I just know if I were a patient (I am), I would be pretty peeved to spend a May weekend in the hospital when I could be home with my family. Oh, did I mention that my diagnosis and plan of care depends on the biopsy or the line getting placed? Crap.

Wait ’til Monday, I guess.

Bonus points and innovation awards to the smarties who can solve this one. Doesn’t seem like rocket science to me. Could be an easy marketing advantage:

Bedrock hospital. Where 24/7 is not just a figure of speech. We figure out what’s wrong and we get you home. Faster than they other guys.


  1. Carolyn Thomas

    Hello Dr. John – brilliant analogy between the airlines and hospitals. Do you think the twain shall ever meet?

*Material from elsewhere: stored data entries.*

Lemma migrateSwamp_outcome config folder w res :
  migratable folder w ->
  let (s, r) := migrateSwamp config folder (w, res) in
  r = Ok tt /\ outcome_of folder w s.1 (failures res s.2).
Proof.
  intros [Hnew Hclk Hent Hname]. unfold migrateSwamp, bind at 1, count at 1, modify. cbn [fst snd].
  unfold bind at 1, try, on_world at 1. cbn [fst snd].
  destruct (loadSwampNameFromMeta folder w) as [w1 rn] eqn:E1.
  pose proof (loadSwampName_readonly folder w) as Hro1. rewrite E1 in Hro1. cbn [fst] in Hro1.
  assert (name_of_meta folder w (match rn with Ok n => n | Err _ => [] end)) as Hn.
  { destruct rn as [n|e]; [right; by eapply loadSwampName_meta|by left]. }
  set (name := match rn with Ok n => n | Err _ => [] end) in *. clearbody name.
  unfold bind at 1, on_world at 1. cbn [fst snd].
  destruct (loadV1Swamp folder w1) as [w2 [[[m raw] dup]|e]] eqn:E2.
  2: { split; [done|]. apply kept_v1, readonly_same_but. pose proof (loadV1Swamp_readonly folder w1) as Hr. rewrite E2 in Hr. by etransitivity. }
  destruct (load_before _ _ _ _ _ _ _ Hro1 E2) as [Hload Hro]. fold (live_log m).
  assert (forall q, files w2 !! q = files w !! q) as Hw2 by (intros q; by destruct Hro as [<- _]).
  unfold bind at 1, count at 1, modify. cbn [fst snd]. case_decide as Hempty.
  - apply entries_empty in Hempty as ->. unfold bind at 1, count at 1, modify. cbn [fst snd].
    match goal with |- context [(?m ;;; ?k) (w2, ?r)] => destruct (delete_run (DeleteOld config && negb (DryRun config)) folder w2 r) as (w3 & E3 & Hs) end.
    rewrite (bind_run _ _ _ _ _ E3). unfold count, modify. cbn [fst snd]. split; [done|].
    apply (nothing_to_keep _ _ _ _ raw dup); [done|by apply same_failures|]. intros q Hq. by rewrite Hs.
  - destruct (DryRun config); [split; [done|]; by apply kept_v1, readonly_same_but|].
    match goal with |- context [convert _ _ _ _ (w2, ?r)] => set (res2 := r) end.
    pose proof (convert_outcome config folder w2 res2 m name raw dup) as Hcv. fold (live_log m).
    destruct (convert config folder (live_log m) name (w2, res2)) as [s r]. destruct Hcv as [Hok Hout].
    + by rewrite Hw2.
    + by destruct Hro as [_ <-].
    + by eapply Hent.
    + by apply Hname.
    + destruct Hn as [->|(data & Hd & Hn)]; [by left|right]. exists data. by rewrite Hw2.
    + by rewrite (readonly_w_clean _ _ Hro).
    + split; [done|]. change (failures res) with (failures res2). by eapply outcome_before.
Qed.

(** A file of live entries loads as the data and the name. *)
Lemma load_migrated w p name m :
  p <> [] -> stored_log w p name (live_log m) -> load_file p (clean w) = (clean w, Ok (m, name)).
Proof.
  intros Hp Hs. rewrite (load_file_ok (clean w) p name (live_log m)); [|done|done|exact Hs].
  by rewrite live_log_index, live_log_name.
Qed.

(** C32: a migration loses nothing, whatever system calls fail and wherever it stops.  Started
    where no V2 file is yet, it leaves every V1 file as it was, or the V1 files had no treasure,
    or there is a complete V2 file that loads as exactly the last version of every key, under
    the name of the metadata or none; no other file changes; and where it reports a failure the
    V1 files are all there. *)
Theorem migrate_keeps_data (config : Config) (folder : bytes) (w : world) (res : Result) (Hm : migratable folder w) :
  exists w' res', migrateSwamp config folder (w, res) = ((w', res'), Ok tt) /\
    (forall q, q <> hyd_of folder -> name_below folder q = None -> files w' !! q = files w !! q) /\
    (failures res res' = true -> same_but (hyd_of folder) w w') /\
    (same_but (hyd_of folder) w w' \/
     exists m raw dup, loadV1Swamp folder (clean w) = (clean w, Ok (m, raw, dup)) /\
       (m = ∅ \/ exists name, name_of_meta folder w name /\
          load_file (hyd_of folder) (clean w') = (clean w', Ok (m, name)))).
Proof.
  pose proof (migrateSwamp_outcome config folder w res Hm) as Ho.
  destruct (migrateSwamp config folder (w, res)) as [[w' res'] r]. destruct Ho as [-> Ho]. exists w', res'. split; [done|].
  cbn [fst snd] in Ho. destruct Ho as [Hs|raw dup Hl Hf Hs|m raw dup name Hl Hf Hn Hst Hs].
  - split_and!; [by intros; apply Hs|done|by left].
  - split_and!; [by intros; apply Hs|congruence|]. right. exists ∅, raw, dup. split; [done|by left].
  - split_and!; [done|congruence|]. right. exists m, raw, dup. split; [done|]. right. exists name. split; [done|].
    apply load_migrated; [apply hyd_nonempty|done].
Qed.

(** ** A migration without failures *)

(** The files of a V1 folder that are read: their names are hexadecimal, no key is empty. *)
Definition v1_data (segs : gmap bytes (list bytes)) : Prop :=
  map_Forall (fun name parts => has_Ext name = false /\ isV1DataFileName name = true /\
    Forall (fun d => treasure_key d <> Some []) parts) segs.

Lemma entries_of_parts parts :
  Forall (fun d => is_Some (treasure_key d)) parts -> Forall (fun d => treasure_key d <> Some []) parts ->
  exists es, entries_of parts = Ok es /\ forall k d, (exists e, e ∈ es /\ Key e = k /\ Data e = d) <-> d ∈ parts /\ treasure_key d = Some k.
Proof.
  induction parts as [|p parts IH]; intros Hd Hn; cbn [entries_of].
  { exists []. split; [done|]. intros k d. set_solver. }
  inversion Hd as [|? ? [k Hk] Hd']; inversion Hn as [|? ? Hnk Hn']; subst.
  destruct (IH Hd' Hn') as (es & -> & Hes). unfold extractKeyFromTreasure. rewrite Hk.
  destruct k as [|x k]; [congruence|]. cbn [rbind].
  eexists. split; [reflexivity|]. intros k' d. setoid_rewrite elem_of_cons. split.
  - intros (e & [->|He] & <- & <-); [cbn; split; [by left|done]|]. destruct (proj1 (Hes (Key e) (Data e))) as [? ?]; [by exists e|]. split; [by right|done].
  - intros [[->|Hin] Hk']; [eexists; split; [by left|]; cbn; split; congruence|].
    destruct (proj2 (Hes k' d)) as (e & He & ?); [done|]. exists e. split; [by right|done].
Qed.

Lemma add_entries_spec es m :
  (forall k d, add_entries es m !! k = Some d -> m !! k = Some d \/ exists e, e ∈ es /\ Key e = k /\ Data e = d) /\
  (forall k, is_Some (m !! k) \/ (exists e, e ∈ es /\ Key e = k) -> is_Some (add_entries es m !! k)).
Proof.
  revert m. induction es as [|e es IH]; intros m; cbn [add_entries fold_left].
  { split; [auto|]. intros k [?|(e & He%elem_of_nil & _)]; done. }
  destruct (IH (<[Key e := Data e]> m)) as [H1 H2]. unfold add_entries in *. split.
  - intros k d Hk. apply H1 in Hk as [[[<- <-]|[_ Hk]]%lookup_insert_Some|(x & Hx & Hk)]; [|by left|].
    + right. exists e. split; [by left|done].
    + right. exists x. split; [by right|done].
  - intros k Hk. apply H2. destruct (decide (k = Key e)) as [->|Hne]; [left; rewrite lookup_insert_eq; eauto|].
    rewrite lookup_insert_ne by done. destruct Hk as [?|(x & [->|Hx]%elem_of_cons & Hxk)]; [by left|congruence|right; eauto].
Qed.

Lemma load_files_ok w folder segs names m n :
  folder_holds w folder segs -> coherent segs -> v1_data segs ->
  (forall name, name ∈ names -> name <> MetaFile -> is_Some (segs !! name)) ->
  exists m' n', load_files folder names m n w = (w, Ok (m', n')) /\
    (forall k d, m' !! k = Some d -> m !! k = Some d \/ exists f, f ∈ names /\ stored_at segs k d f) /\
    (forall k, is_Some (m !! k) \/ (exists d f, f ∈ names /\ stored_at segs k d f) -> is_Some (m' !! k)).
Proof.
  intros Hh Hc Hv. revert m n. induction names as [|name names IH]; intros m n Hall; cbn [load_files].
  { exists m, n. split_and!; [done|auto|]. intros k [?|(d & f & Hf%elem_of_nil & _)]; done. }
  assert (forall x, x ∈ names -> x <> MetaFile -> is_Some (segs !! x)) as Hall' by (intros; apply Hall; [by right|done]).
  case_decide as Hm.
  - destruct (IH m n Hall') as (m' & n' & Hr & Hb & Hf). exists m', n'. split_and!; [done| |].
    + intros k d Hk. apply Hb in Hk as [?|(f & Hin & ?)]; [by left|right; exists f; split; [by right|done]].
    + intros k [?|(d & f & [->|Hin]%elem_of_cons & Hs)]; apply Hf; [by left| |by right; eauto].
      destruct Hs as (parts & Hp & _). by destruct (fh_files _ _ _ Hh _ _ Hp) as ((_ & _ & []) & _).
  - destruct (Hall name ltac:(by left) Hm) as [parts Hp]. destruct (Hv _ _ Hp) as (-> & -> & Hne). cbn [negb].
    destruct (fh_files _ _ _ Hh _ _ Hp) as (_ & [Hok _] & c & Hcc & _ & Hd).
    destruct (entries_of_parts parts) as (es & Hes & Hin); [apply Forall_forall; intros d; by apply (co_keys _ Hc name)|done|].
    assert (loadV1File (filepath_Join folder name) w = (w, Ok es)) as Hl.
    { unfold loadV1File, os_ReadFile, bind, liftr. rewrite os_call_ok, Hcc by apply Hh. rewrite Decompress_Snappy, Hd.
      cbn [or_error]. rewrite parseV1Segments_parts by done. by rewrite Hes. }
    rewrite (bind_run _ _ _ _ _ Hl). destruct (add_entries_spec es m) as [Ha1 Ha2].
    destruct (IH (add_entries es m) (n + Z.of_nat (length es)) Hall') as (m' & n' & Hr & Hb & Hf). exists m', n'. split_and!; [done| |].
    + intros k d Hk. apply Hb in Hk as [Hk|(f & Hf' & ?)]; [|right; exists f; split; [by right|done]].
      apply Ha1 in Hk as [?|He]; [by left|]. apply Hin in He as [Hdp Hk]. right. exists name. split; [by left|]. by exists parts.
    + intros k Hk. apply Hf. destruct Hk as [Hk|(d & f & [->|Hfn]%elem_of_cons & Hs)]; [left; apply Ha2; by left| |right; eauto].
      left. apply Ha2. right. destruct Hs as (parts' & Hp' & Hdp & Hk). rewrite Hp in Hp'. injection Hp' as <-.
      destruct (proj2 (Hin k d)) as (e & He & Hk' & _); [done|]. by exists e.
Qed.

(** The data of a migration are those of a load by the V1 engine. *)
Lemma loadV1Swamp_ok w folder segs :
  folder_holds w folder segs -> coherent segs -> v1_data segs ->
  exists m raw dup, loadV1Swamp folder w = (w, Ok (m, raw, dup)) /\
    forall k d, m !! k = Some d <-> exists f, stored_at segs k d f.
Proof.
  intros Hh Hc Hv. unfold loadV1Swamp, os_ReadDir, bind at 1. rewrite os_call_ok by apply Hh.
  destruct (load_files_ok w folder segs (names_in folder (files w)) ∅ 0 Hh Hc Hv (fh_all _ _ _ Hh)) as (m & n & Hr & Hb & Hf).
  exists m, n, (n - Z.of_nat (size m)). rewrite (bind_run _ _ _ _ _ Hr). split; [done|].
  assert (forall k d f, stored_at segs k d f -> f ∈ names_in folder (files w)) as Hin.
  { intros k d f (parts & Hp & _). destruct (fh_files _ _ _ Hh _ _ Hp) as ((H1 & H2 & _) & _ & c & Hcc & _).
    apply elem_of_names. eauto. }
  intros k d. split.
  - intros Hk. apply Hb in Hk as [Hk|(f & _ & Hs)]; [by rewrite lookup_empty in Hk|eauto].
  - intros (f & Hs). destruct (Hf k) as [d' Hd']; [right; eauto|]. rewrite Hd'. f_equal.
    apply Hb in Hd' as [Hd'|(f' & _ & Hs')]; [by rewrite lookup_empty in Hd'|]. by destruct (co_once _ Hc _ _ _ _ _ Hs' Hs).
Qed.

(** A check reads the file as a load does. *)
Lemma verify_load p es w :
  verifyMigration p es w =
    bind (load_file p) (fun r => if forallb (fun e => bool_decide (is_Some (r.1 !! Key e))) es then ret tt else fail ErrMissingKey) w.
Proof.
  unfold verifyMigration, load_file, bind. destruct (NewFileReader p w) as [w1 [fr|e]]; [|done].
  match goal with |- context [with_local fr ?m w1] => by destruct (with_local fr m w1) as [w2 [[fr' [m' name]]|e]] end.
Qed.

Lemma remove_names_ok w folder names :
  faults w = [] -> NoDup names -> (forall n, n ∈ names -> is_Some (files w !! filepath_Join folder n)) ->
  exists w', remove_names folder names w = (w', Ok tt) /\ faults w' = [] /\
    (forall n, n ∈ names -> files w' !! filepath_Join folder n = None) /\
    (forall q, files w' !! q = files w !! q \/ files w' !! q = None).
Proof.
  revert w. induction names as [|n names IH]; intros w Hf Hnd Hall; cbn [remove_names].
  { exists w. split_and!; [done|done|by intros n Hn%elem_of_nil|by left]. }
  inversion Hnd as [|? ? Hn Hnd']; subst. destruct (Hall n ltac:(by left)) as [c Hc].
  set (w1 := set_files (delete (filepath_Join folder n) (files w)) w).
  assert (os_Remove (filepath_Join folder n) w = (w1, Ok tt)) as Hr by (unfold os_Remove; by rewrite os_call_ok, Hc).
  rewrite (bind_run _ _ _ _ _ Hr). destruct (IH w1) as (w' & Hr' & Hf' & Hnone & Hsub); [done|done| |].
  { intros x Hx. unfold w1. cbn [files set_files]. rewrite lookup_delete_ne; [apply Hall; by right|]. by intros ->%Join_inj. }
  exists w'. split_and!; [done|done| |].
  - intros x [->|Hx]%elem_of_cons; [|auto]. destruct (Hsub (filepath_Join folder n)) as [->|?]; [|done]. apply lookup_delete_eq.
  - intros q. destruct (Hsub q) as [Hq|?]; [|by right]. rewrite Hq. cbn.
    destruct (decide (filepath_Join folder n = q)) as [<-|]; [right; apply lookup_delete_eq|left; by apply lookup_delete_ne].
Qed.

    Patients either have to “stay in hospital longer” – or they stay in hospital not quite long enough. Let’s also consider that if you happen to be a hospital patient during the week, you will if at all humanly possible be booted out the door by noon on Friday. Let’s empty out those beds since there’ll be fewer staff to provide care anyway over the weekend! A friend here was similarly booted out after her mastectomy, even as her family watched her oozing incision leave bloody puddles beneath her on the bedspread at home, a truly alarming sight that nobody in hospital had warned about.

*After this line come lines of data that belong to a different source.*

(** C6: through every sequence of the operations of [op], which add, delete, shift, push, sort, clone
    or reset, with the objects changing in between as long as their keys do not, the map files
    every treasure under its key, and the slice of an ordered beacon holds exactly the
    treasures of the map, each once.  What is pushed as a map has to be filed under its keys and be
    new.  The selection of expired treasures for a patch, which takes them out of the slice until
    they are given back, and filtering with removal are no operations of [op]. *)
Theorem beacon_views_agree (key : loc -> bytes) ops b :
  runs key ops Beacon.New b ->
  (forall k l, treasuresByKeys b !! k = Some l -> key l = k) /\
  (isOrdered b = true -> NoDup (treasuresByOrder b) /\
     (treasuresByOrder b ≡ₚ (map_to_list (treasuresByKeys b)).*2) /\
     (Beacon.Count b).2 = Z.of_nat (length (treasuresByOrder b))) /\
  (isOrdered b = false -> treasuresByOrder b = []).
Proof.
  intros Hr%runs_ok; [|apply views_new]. destruct Hr as [Hk Hn Ho]. split_and!; [done|..].
  - intros Hord. assert (Hperm : treasuresByOrder b ≡ₚ (map_to_list (treasuresByKeys b)).*2).
    { destruct (range_values (HR := list_order) key (treasuresByKeys b) Hk) as [Hnd Hel].
      apply NoDup_Permutation; [done|done|]. intros x. rewrite Ho. rewrite (Hel x). tauto. }
    split_and!; [done..|]. cbn. rewrite Hperm, length_fmap, length_map_to_list. done.
  - intros Hord. destruct (treasuresByOrder b) as [|x l] eqn:Hl; [done|].
    assert (Hx : x ∈ x :: l) by set_solver. apply Ho in Hx as [Hx _]. congruence.
Qed.
(** [ShiftMatching] returns copies of the first matches of the ordered slice, as many as
    asked for and as the cap leaves, takes them out of both views and nothing else; a count of
    the cap's treasures plus what it returns never exceeds the cap; and it reports the cap as
    reached when the cap is used up, when the rest of it is smaller than the number asked for
    (however few matches there are), or when there are more matches than it took. *)
Theorem ShiftMatching_takes_first (deref : loc -> treasure) key n (p : loc -> bool) cap capMax b :
  keys_stable key deref -> views_ok key b -> 0 < n ->
  let budget := match cap with Some q => capMax - count_matching q (treasuresByKeys b) | None => n end in
  let taken := take (Z.to_nat (Z.min n budget)) (filter (fun x => p x) (treasuresByOrder b)) in
  exists b' capReached,
    ShiftMatching deref n (Some p) cap capMax b = (b', map (fun x => copy (deref x)) taken, capReached) /\
    filter (fun x => p x) (treasuresByOrder b') =
      drop (Z.to_nat (Z.min n budget)) (filter (fun x => p x) (treasuresByOrder b)) /\
    filter (fun x => negb (p x)) (treasuresByOrder b') = filter (fun x => negb (p x)) (treasuresByOrder b) /\
    (forall k x, treasuresByKeys b' !! k = Some x <-> treasuresByKeys b !! k = Some x /\ x ∉ taken) /\
    (forall q, cap = Some q -> 0 < budget ->
       count_matching q (treasuresByKeys b) + Z.of_nat (length taken) <= capMax) /\
    (capReached = true <-> is_some cap = true /\
       (budget < n \/ budget < Z.of_nat (length (filter (fun x => p x) (treasuresByOrder b))) \/
        n < Z.of_nat (length (filter (fun x => p x) (treasuresByOrder b))))).
Proof.
  intros Hkey Hb Hn budget taken.
  assert (Hkeys : forall eff t r bey, shift_loop p eff 0 (treasuresByOrder b) = (t, r, bey) ->
    forall k x, delete_all deref t (treasuresByKeys b) !! k = Some x <-> treasuresByKeys b !! k = Some x /\ x ∉ t).
  { intros eff t r bey Hs k x. destruct (shift_loop_spec _ _ _ _ _ _ _ Hs) as (_ & _ & _ & _ & Hperm & _).
    rewrite (delete_all_Some key deref Hkey). split.
    - intros [Hk Hx]. split; [done|]. intros Hin. apply Hk. apply list_elem_of_fmap.
      exists x. split; [|done]. symmetry. by apply (vo_keys key b Hb).
    - intros [Hx Hnt]. split; [|done]. intros Hin. apply list_elem_of_fmap in Hin as (y & -> & Hy).
      assert (Hyo : y ∈ treasuresByOrder b) by (rewrite <- Hperm; apply elem_of_app; by left).
      apply (vo_order key b Hb) in Hyo as [_ Hyo]. apply Hnt. congruence. }
  assert (Hshift : forall eff bounded, Z.min n budget = eff -> 0 < eff ->
    cap_budget cap capMax n (touch b) = Some (eff, bounded) ->
    (bounded = true <-> is_some cap = true /\ budget < n) ->
    exists b' capReached, ShiftMatching deref n (Some p) cap capMax b =
      (b', map (fun x => copy (deref x)) taken, capReached) /\
      filter (fun x => p x) (treasuresByOrder b') = drop (Z.to_nat eff) (filter (fun x => p x) (treasuresByOrder b)) /\
      filter (fun x => negb (p x)) (treasuresByOrder b') = filter (fun x => negb (p x)) (treasuresByOrder b) /\
      (forall k x, treasuresByKeys b' !! k = Some x <-> treasuresByKeys b !! k = Some x /\ x ∉ taken) /\
      (capReached = true <-> is_some cap = true /\
         (budget < n \/ eff < Z.of_nat (length (filter (fun x => p x) (treasuresByOrder b)))))).
  { intros eff bounded Heff Hpos Hcap Hbd. unfold ShiftMatching.
    rewrite (proj2 (Z.leb_gt n 0)) by lia. rewrite Hcap. unfold shift. cbn [treasuresByOrder treasuresByKeys touch].
    destruct (shift_loop p eff 0 (treasuresByOrder b)) as [[t r] bey] eqn:Hs.
    destruct (shift_loop_spec _ _ _ _ _ _ _ Hs) as (Ht & Hr & Hnr & _ & _ & Hbey).
    rewrite Z.sub_0_r in Ht, Hr. assert (Htk : t = taken) by (unfold taken; by rewrite Heff).
    eexists _, _. split; [by rewrite <- Htk|]. split_and!; [done..| |].
    - intros k x. rewrite <- Htk. by apply (Hkeys eff t r bey).
    - unfold cap_reached. rewrite orb_true_iff, andb_true_iff, Z.ltb_lt, Hbd, Hbey, Hr, length_drop.
      set (k := length _). assert (Hn' : 0 < Z.of_nat (k - Z.to_nat eff) <-> eff < Z.of_nat k) by lia.
      rewrite Hn'. tauto. }
  unfold cap_budget in Hshift. cbn [treasuresByKeys touch] in Hshift. destruct cap as [q|]; fold budget in Hshift.
  - destruct (Z.leb_spec budget 0) as [Hz|Hz].
    + clear Hshift. exists (touch b), true. unfold taken. replace (Z.to_nat (Z.min n budget)) with O by lia.
      split_and!; cbn [treasuresByOrder treasuresByKeys touch].
      * unfold ShiftMatching, cap_budget. rewrite (proj2 (Z.leb_gt n 0)) by lia.
        cbn [treasuresByKeys touch]. fold budget. by rewrite (proj2 (Z.leb_le budget 0)) by lia.
      * by rewrite drop_0.
      * done.
      * intros k x. split; [intros Hx; split; [done|apply not_elem_of_nil]|by intros [? _]].
      * intros q' _. lia.
      * split; [intros _; split; [done|left; lia]|done].
    + destruct (Z.ltb_spec budget n) as [Hlt|Hge].
      * destruct (Hshift budget true) as (b' & cr & H1' & H2' & H3' & H4' & H5'); [lia..|done|done|].
        exists b', cr. replace (Z.min n budget) with budget in * by lia.
        split_and!; [done..| |rewrite H5'; cbn; intuition lia].
        intros q' [= <-] _. unfold taken. rewrite length_take. lia.
      * destruct (Hshift n false) as (b' & cr & H1' & H2' & H3' & H4' & H5'); [lia..|done|split; [done|lia]|].
        exists b', cr. replace (Z.min n budget) with n in * by lia.
        split_and!; [done..| |rewrite H5'; cbn; intuition lia].
        intros q' [= <-] _. unfold taken. rewrite length_take. lia.
  - destruct (Hshift n false) as (b' & cr & H1' & H2' & H3' & H4' & H5'); [lia..|done|by split; [|intros [? _]]|].
    exists b', cr. replace (Z.min n budget) with n in * by lia.
    split_and!; [done..|rewrite H5'; cbn; intuition lia].
Qed.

    And the Archives of Internal Medicine has reported that, for heart attack survivors, the average length of stay has declined from approximately 12 days in the mid-80s to less than half that number over the next 15 years.

    Several of us survivors have openly wondered, in fact, if shorter hospital stays now may actually be contributing to the acknowledged link between MI survival and subsequent depression – although as the AIM reports, LOS appears not to be associated with poorer cardiac outcomes thanks to recent improvements in reperfusion therapies.

    But in the ‘good ol’ days’ of two-week hospital stays post-MI, both patients and family members had enhanced opportunities during that time to get their heads wrapped around what the heck had just happened, to meet with hospital social workers, therapists, nutritionists, rehab staff, chaplains, and many other patients to help them adjust to such an emotionally overwhelming crisis before they were sent home.

  2. Joel Henning

    Very weird, isn’t it? People are no less sick on weekends. Hotels, restaurants, taxis, and, as you say, airlines don’t take weekends off. People eat, sleep, go places on weekends, and get sick or stay sick. Would mean that more manpower is required, but these other industries cover weekends and so too should hospitals.

  3. Steve

    Talk to your hospital administrators and get an accurate estimate of how much it would cost to have “specialized services that won’t fire up again until Monday” available seven days a week. After you figure out that it is not financially viable (Note: having someone work Saturday and Sunday but take Monday and Tuesday off does not count as seven days a week), then get an estimate of having these specialized services available not just during the day but all night too. Because isn’t that the logical extension of your argument? Then I think you should volunteer to do ward months at least six months a year, maybe nine months, or how about 12 months a year of ward months, including weekends. Everyone is going to have to do their part to get your 24/7 utopia going at Bedrock Hospital. The only way you are going to get it to work is by hiring a lot more doctors, nurses, and technicians of all types. And the only way you are going to pay for it is to churn the patients in and out 24/7. If someone is stable at midnight, discharge them and get a fresh body in that bed, a new DRG payment, baby, 24/7. Critically ill patients do get life saving emergency medical care 24/7 at every hospital I have ever worked at, but in the inane attempt to drive efficiency to some holy grail of maximum, I think we are ruining our profession, maybe even our way of life.